I rested my one hand on the wall beside me and started to walk upwards to see the place and to find someone I might ask for help.
I kept on walking until I reached the hallway.
"Is there anyone?" I heard a click behind me, so I quickly wiped my head in that direction. But I found no one there. I again turned and continued my stroll in the hall. In this portion, instead of darkness there was actually some light, so I was able to see different designs of snakes drawn over them. I slowed down my pace and looked at the painting of a large cobra who was strangling a petite woman. She seemed to be in a lot of trouble and pain.
"Sss," I stopped dead in the track at the strange sound. I slowly looked around to see the same cobra sitting on the edge of the hallway but not one this time there were a lot, terrified I felt myself freeze there.
My mind , my conscience was shouting at me to do something but I could not. I was not able to do something. I felt myself Helpless. The bigger one was suddenly at my feet at which I shrieked, "Ahhhhhh!"
Screaming, I hurriedly turned around to free myself from all this trouble. But there I saw something way more traumatic than my own death.

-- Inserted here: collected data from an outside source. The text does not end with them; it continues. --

(** * vid2play: the [VideoPlayer] component, embedded and verified

    Source: [src/VideoPlayer.tsx].  The component keeps a flat set of React
    state variables, mirrors a native [<video>] element through its ref, and
    drives both from event handlers.

    Modelling choices.
    - A JavaScript [number] is an exact rational ([Q]).  Only finite values
      are modelled ([NaN] and the infinities are left out) and arithmetic is
      exact: IEEE-754 rounding is not part of the model.
    - Every handler receives the already converted value
      [Number(e.target.value)] instead of the event object.
    - The [useState] variables form the record [Session]; the element behind
      [videoRef] is the record [Video.t], absent ([None]) when the ref is
      [null]; an assignment to one of its properties is a plain store and
      [play]/[pause] only flip [paused]: the checks and the asynchronous
      work a browser adds are not part of the component.
    - Handlers are run to completion one after the other, each one reading
      the state left by the previous render, as React does for discrete
      events. *)

From Stdlib Require Import ZArith QArith Qround Qminmax Bool List String Ascii.
From Stdlib Require Import Lia Lqa Decimal DecimalString DecimalPos DecimalZ.
Import ListNotations.

Local Open Scope Q_scope.

(** ** Numbers *)

(** The JavaScript [number] type. *)
Abbreviation number := Q (only parsing).

(** [a < b] on numbers, as a boolean. *)
Definition ltb (a b : number) : bool := negb (Qle_bool b a).

(** [a > b]. *)
Definition gtb (a b : number) : bool := ltb b a.

(** [a === b] on numbers. *)
Definition strictEq (a b : number) : bool := Qeq_bool a b.

(** [!a]: a number is falsy exactly when it is zero. *)
Definition falsy (a : number) : bool := Qeq_bool a 0.

(** [Math.floor]. *)
Definition Math_floor (a : number) : Z := Qfloor a.

(** Rounding towards zero, the quotient used by the remainder operator. *)
Definition truncate (a : number) : Z :=
  if Qle_bool 0 a then Qfloor a else Qceiling a.

(** [a % b]: the remainder takes the sign of the dividend. *)
Definition rem (a b : number) : number :=
  a - b * inject_Z (truncate (a / b)).

(** ** Strings *)

(** [Number.prototype.toString] on an integral value: decimal digits, with a
    leading minus sign for a negative one. *)
Definition toString (z : Z) : string :=
  NilZero.string_of_int (Z.to_int z).

(** [fillLen] characters read cyclically from [padString]; [rest] is what is
    left of the copy being read. *)
Fixpoint filler (fillLen : nat) (padString rest : string) : string :=
  match fillLen with
  | O => EmptyString
  | S k =>
      match rest with
      | String c r => String c (filler k padString r)
      | EmptyString =>
          match padString with
          | String c r => String c (filler k padString r)
          | EmptyString => EmptyString
          end
      end
  end.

"Mumm," I sobbed. I sobbed when I saw an anaconda strangling my own mother in the same way the snake was strangling that woman. I found myself running towards her. But that did nothing to stop the anaconda it kept on moving in circles around mom's neck.

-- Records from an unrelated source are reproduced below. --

(** The tables under the answer of an exchange are decided by the
    question of that exchange: with earlier questions whose ids are, as
    numbers, below the id of the new one, and an answer id that differs
    from the question's and does not sort before it, [MessageList] selects
    the question just asked. *)
Theorem answer_is_matched_with_its_question
    (env : Env) (st : Client) (answer : Message) :
  truthy (trim (input st)) = true -> isLoading st = false ->
  toString (nowUser env) <> toString (nowAssistant env) ->
  jsle (toString (nowUser env)) (toString (nowAssistant env)) = true ->
  (forall v, In v (messages st) -> role v = user ->
             (0 < subSign (Number (toString (nowUser env))) (Number (id v)))%Z) ->
  id answer = toString (nowAssistant env) ->
  userMessage engineSort (messages (fst (handleSubmit JSON_parse env st))) answer
  = Some (ChatInterface.userMessage env st)
  /\ userContent toLowerCase engineSort (messages (fst (handleSubmit JSON_parse env st))) answer
     = toLowerCase (input st).
Proof.
  intros Hi Hl Hne Hle Hold Hid.
  set (L' := messages (fst (handleSubmit JSON_parse env st))).
  set (q := ChatInterface.userMessage env st).
  pose proof (submit_keeps_question env st Hi Hl Hne) as Hq. fold L' q in Hq.
  destruct (appended_ids_and_roles JSON_parse env st Hi Hl)
    as (added & E & Ha). fold L' in E.
  (* every user message of the conversation is an older one or the question *)
  assert (Hcases : forall w, In w L' -> role w = user ->
             (0 < subSign (Number (id q)) (Number (id w)))%Z \/ w = q).
  { intros w Hw Hr. apply In_nth_error in Hw. destruct Hw as [i Hw].
    pose proof (map_nth_error (fun m => (id m, role m)) i L' Hw) as Hi'.
    rewrite E in Hi'.
    destruct (Nat.lt_ge_cases i (length (messages st))) as [Hlt|Hge].
    - rewrite nth_error_app1 in Hi' by (rewrite length_map; exact Hlt).
      rewrite nth_error_map in Hi'.
      destruct (nth_error (messages st) i) as [v|] eqn:Hv; [|discriminate].
      cbn in Hi'. injection Hi' as Hidv Hrv.
      left. rewrite <- Hidv. apply Hold.
      + eapply nth_error_In; eauto.
      + congruence.
    - rewrite nth_error_app2 in Hi' by (rewrite length_map; exact Hge).
      rewrite length_map in Hi'.
      destruct (i - length (messages st)) as [|j] eqn:Hj.
      + right. assert (i = length (messages st)) by lia. subst i.
        rewrite Hq in Hw. congruence.
      + cbn in Hi'. apply nth_error_In in Hi'.
        rewrite Forall_forall in Ha. apply Ha in Hi'.
        destruct Hi' as [Hp|Hp]; injection Hp as _ Hp; congruence. }
  assert (HqC : In q (candidates L' answer)).
  { apply filter_In. split; [eapply nth_error_In; eauto|].
    rewrite Hid. cbn. exact Hle. }
  assert (Hnum : Forall (fun v => Number (id v) <> None) (candidates L' answer)).
  { apply Forall_forall. intros w Hw. apply filter_In in Hw.
    destruct Hw as [Hw Hc]. apply andb_true_iff in Hc. destruct Hc as [Hr _].
    assert (Hrw : role w = user) by (destruct (role w); [reflexivity | discriminate]).
    destruct (Hcases w Hw Hrw) as [Hlt| ->].
    - intros Hn. rewrite Hn in Hlt.
      destruct (Number (id q)) as [[|]|]; cbn in Hlt; lia.
    - cbn. rewrite Number_toString. discriminate. }
  assert (Hu : userMessage engineSort L' answer = Some q).
  { unfold userMessage. fold (candidates L' answer).
    rewrite (sort_numeric engineSort _ Hnum).
    destruct (hd_error (stableSort (candidates L' answer))) as [u|] eqn:Hhd.
    - destruct (hd_stableSort_first_greatest _ Hnum u Hhd)
        as (before & after & Ec & Hb & Haf).
      assert (HuC : In u (candidates L' answer))
        by (rewrite Ec; apply in_or_app; right; left; reflexivity).
      apply filter_In in HuC.
      destruct HuC as [HuL Hc]. apply andb_true_iff in Hc. destruct Hc as [Hr _].
      assert (Hru : role u = user) by (destruct (role u); [reflexivity | discriminate]).
      destruct (Hcases u HuL Hru) as [Hlt| ->]; [|reflexivity].
      exfalso.
      assert (Hge : (0 <= subSign (Number (id u)) (Number (id q)))%Z).
      { rewrite Ec in HqC. apply in_app_or in HqC.
        destruct HqC as [Hin|[<-|Hin]].
        - rewrite Forall_forall in Hb. apply Hb in Hin. lia.
        - rewrite (subSign_opp (Number (id u)) (Number (id u))) in Hlt |- *. lia.
        - rewrite Forall_forall in Haf. apply Haf in Hin. exact Hin. }
      rewrite (subSign_opp (Number (id u)) (Number (id q))) in Hlt. lia.
    - exfalso. pose proof (stableSort_permutation (candidates L' answer)) as Hp.
      destruct (stableSort (candidates L' answer)) as [|x l]; [|discriminate].
      apply Permutation_sym, Permutation_nil in Hp. rewrite Hp in HqC.
      destruct HqC. }
  split; [exact Hu|].
  unfold userContent. rewrite Hu. reflexivity.
Qed.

"Puh-please, pl-ease stop it, " I again begged helplessly but that did nothing to stop it. It was not long until I saw my mother's lifeless eyes, and then suddenly that snake bared its teeth and started to pierce it in her neck,
"NOOOO!" I shouted sitting up in my bed.
I wiped away the drops of cold sweat on my forehead. I looked around me to see myself in my small dorm room with nothing in it other than my bag and some clothes that I own.

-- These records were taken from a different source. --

(** * bimm_service: the make/vehicle-type synchronisation pipeline

    A shallow embedding of [src/utils/helpers.js], [src/models/vehicleMake.js],
    [src/db/mongo.js] and [src/entities/makeDataLoader.js], followed by the
    properties of the pipeline.

    Conventions of the embedding.
    - A JavaScript object with the fixed shape of a make is a record; a
      field that the program deletes, or that may hold [undefined]/[null],
      is a three-valued [Field].
    - A plain object used as a dictionary ([arrayToMap]) is a [JsObject]:
      its own properties and the prototype that an assignment to
      ["__proto__"] gives it; a lookup goes up the prototype chain, and
      reaches the members of [Object.prototype].
    - The MongoDB collection [vehicle_makes] is a list of documents in
      insertion order; every driver call is atomic, and its success is
      supplied by the environment ([DbFaults]).
    - The remote source is a function from the request to its response.
    - Promises started by the type loader are small state machines that a
      scheduler resumes; the scheduler's choices are an explicit input, so
      that a statement quantified over schedules covers every interleaving
      of the event loop.
    - Logging is not modelled. *)

From stdpp Require Import gmap strings list fin_maps.

(** ** Values *)

(** A property that may be absent from an object, hold [undefined] or
    [null], or hold a value. *)
Inductive Field (A : Type) : Type :=
| Missing : Field A
| Nullish : Field A
| Arr : A → Field A.
Arguments Missing {A}.
Arguments Nullish {A}.
Arguments Arr {A} _.

(** The errors that reject a promise of the loader. *)
Inductive Exn : Type := NetworkError | ParseError | TypeError.

Inductive Outcome (A : Type) : Type :=
| Return : A → Outcome A
| Throw : Exn → Outcome A.
Arguments Return {A} _.
Arguments Throw {A} _.

(** What [xml2js] (with [explicitArray: false]) leaves under an element
    name: nothing, the single child itself, or an array of children. *)
Inductive Nested (A : Type) : Type :=
| NoChild : Nested A
| OneChild : A → Nested A
| Children : list A → Nested A.
Arguments NoChild {A}.
Arguments OneChild {A} _.
Arguments Children {A} _.

(** The answer to one HTTP request: [axios.get] throws, the body is not
    XML, or the body parses to a document. *)
Inductive Response (A : Type) : Type :=
| Failed : Response A
| Unparsable : Response A
| Parsed : A → Response A.
Arguments Failed {A}.
Arguments Unparsable {A}.
Arguments Parsed {A} _.

(** ** src/models/vehicleMake.js *)
Module Models.

Record VehicleType : Type := { typeId : string; typeName : string }.

(** [_id] is the identifier MongoDB gives a stored document; objects
    built by the program do not have it. *)
Record VehicleMake : Type := {
  _id : option nat;
  makeId : string;
  makeName : string;
  vehicleTypes : Field (list VehicleType)
}.

(** [constructor(typeId = "", typeName = "")]: an [undefined] argument
    takes the default. *)
Definition new_VehicleType (typeId typeName : option string) : VehicleType :=
  {| typeId := default EmptyString typeId;
     typeName := default EmptyString typeName |}.

(** [constructor(makeId = "", makeName = "", vehicleTypes = [])]. *)
Definition new_VehicleMake (makeId makeName : option string)
    (vehicleTypes : option (list VehicleType)) : VehicleMake :=
  {| _id := None;
     makeId := default EmptyString makeId;
     makeName := default EmptyString makeName;
     vehicleTypes :=
       Arr ((λ t, new_VehicleType (Some (typeId t)) (Some (typeName t)))
            <$> default [] vehicleTypes) |}.

#[global] Instance VehicleType_eq_dec : EqDecision VehicleType.
Proof. solve_decision. Defined.
#[global] Instance Field_eq_dec {A} `{EqDecision A} : EqDecision (Field A).
Proof. solve_decision. Defined.
#[global] Instance VehicleMake_eq_dec : EqDecision VehicleMake.
Proof. solve_decision. Defined.

End Models.
Export Models.

(** ** Plain objects used as dictionaries

    The object starts as [{}] and is changed by [map[k] = item] only,
    every item being an object. For a key other than ["__proto__"] the
    assignment writes the own property [k]. For ["__proto__"] it runs the
    setter of [Object.prototype]: the item becomes the prototype of the
    object and no own property is made. Both are kept in one finite map:
    the entry at ["__proto__"], when there is one, is the prototype, every
    other entry an own property. [o !! k] is then the item last assigned
    under [k], which is also what the lookup [o[k]] yields whenever such
    an item exists. *)
Module JsObjects.

Abbreviation JsObject A := (gmap string A).

(** The own properties, and the prototype if one was assigned (otherwise
    it is [Object.prototype]). *)
Definition js_own {A : Type} (o : JsObject A) : gmap string A :=
  delete "__proto__" o.

Definition js_proto {A : Type} (o : JsObject A) : option A :=
  o !! "__proto__".

(** [Object.values(o)]: the values of the own properties. The
    enumeration order of the keys is not modelled. *)
Definition Object_values {A : Type} (o : JsObject A) : list A :=
  (map_to_list (js_own o)).*2.

(** The property names of [Object.prototype]. Each holds a function,
    but ["__proto__"], whose getter answers with the prototype of the
    object, itself an object. *)
Definition Object_prototype : list string :=
  ["constructor"; "__defineGetter__"; "__defineSetter__"; "hasOwnProperty";
   "__lookupGetter__"; "__lookupSetter__"; "isPrototypeOf";
   "propertyIsEnumerable"; "toString"; "valueOf"; "__proto__";
   "toLocaleString"].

"Thank God," I said putting a hand on my heart to feel my escalating heart beat. "Thank God that was just a dream. Mom is okay. She is in the hospital. She is okay." I tried to reassure myself with a very weak nod.
As the realization occured to me I slowly moved out of my blankets and made my way towards the bathroom I had in my room attached to it. I stood in front of the small basin and washed my face again and again with the cold water. After finally cooling down myself I looked at my reflection in the mirror to see the same dead soul looking at me with thousands of unsaid emotions and number of feeling with Helplessness dominating all of them. I closed my eyes again and made my way out of it.
I poured myself a cup of water and took some books with me to my bed to study for something or may be to write something. I didn't know what to do I just wanted to take my thoughts off of the heart-wrenching footage of that snake wrapping itself around my mother. I needed something to get off my concentration from those lifeless eyes. Those were shouting at me to do something to save her, but I did nothing. I could not. I was useless, I was helpless. But why it has to be me?
I sobbed softly at myself and picked up my pen to write, and in few seconds I found myself absorbed in my own world again.
"I feel helpless yet again in my own small world, though I don't know what to do. I need my mother by my side , I want to save her, but yet again I don't know how to. I again feel myself trapped in the small cell of my Helplessness.
The only thing I know right now is that my only goal is to do everything in my power to save her as she did, as she cared for me when I needed her. I know that I need to be strong, and that is what I'm gonna do."
I pledged myself to visit my mom in the morning and to see her smile. I just had to see her once to calm my heart and to feel at ease.
"I'll probably go see her tomorrow," I mumbled to myself and slid in my blankets again, closed my eyes and let the dreamless slumber take me away.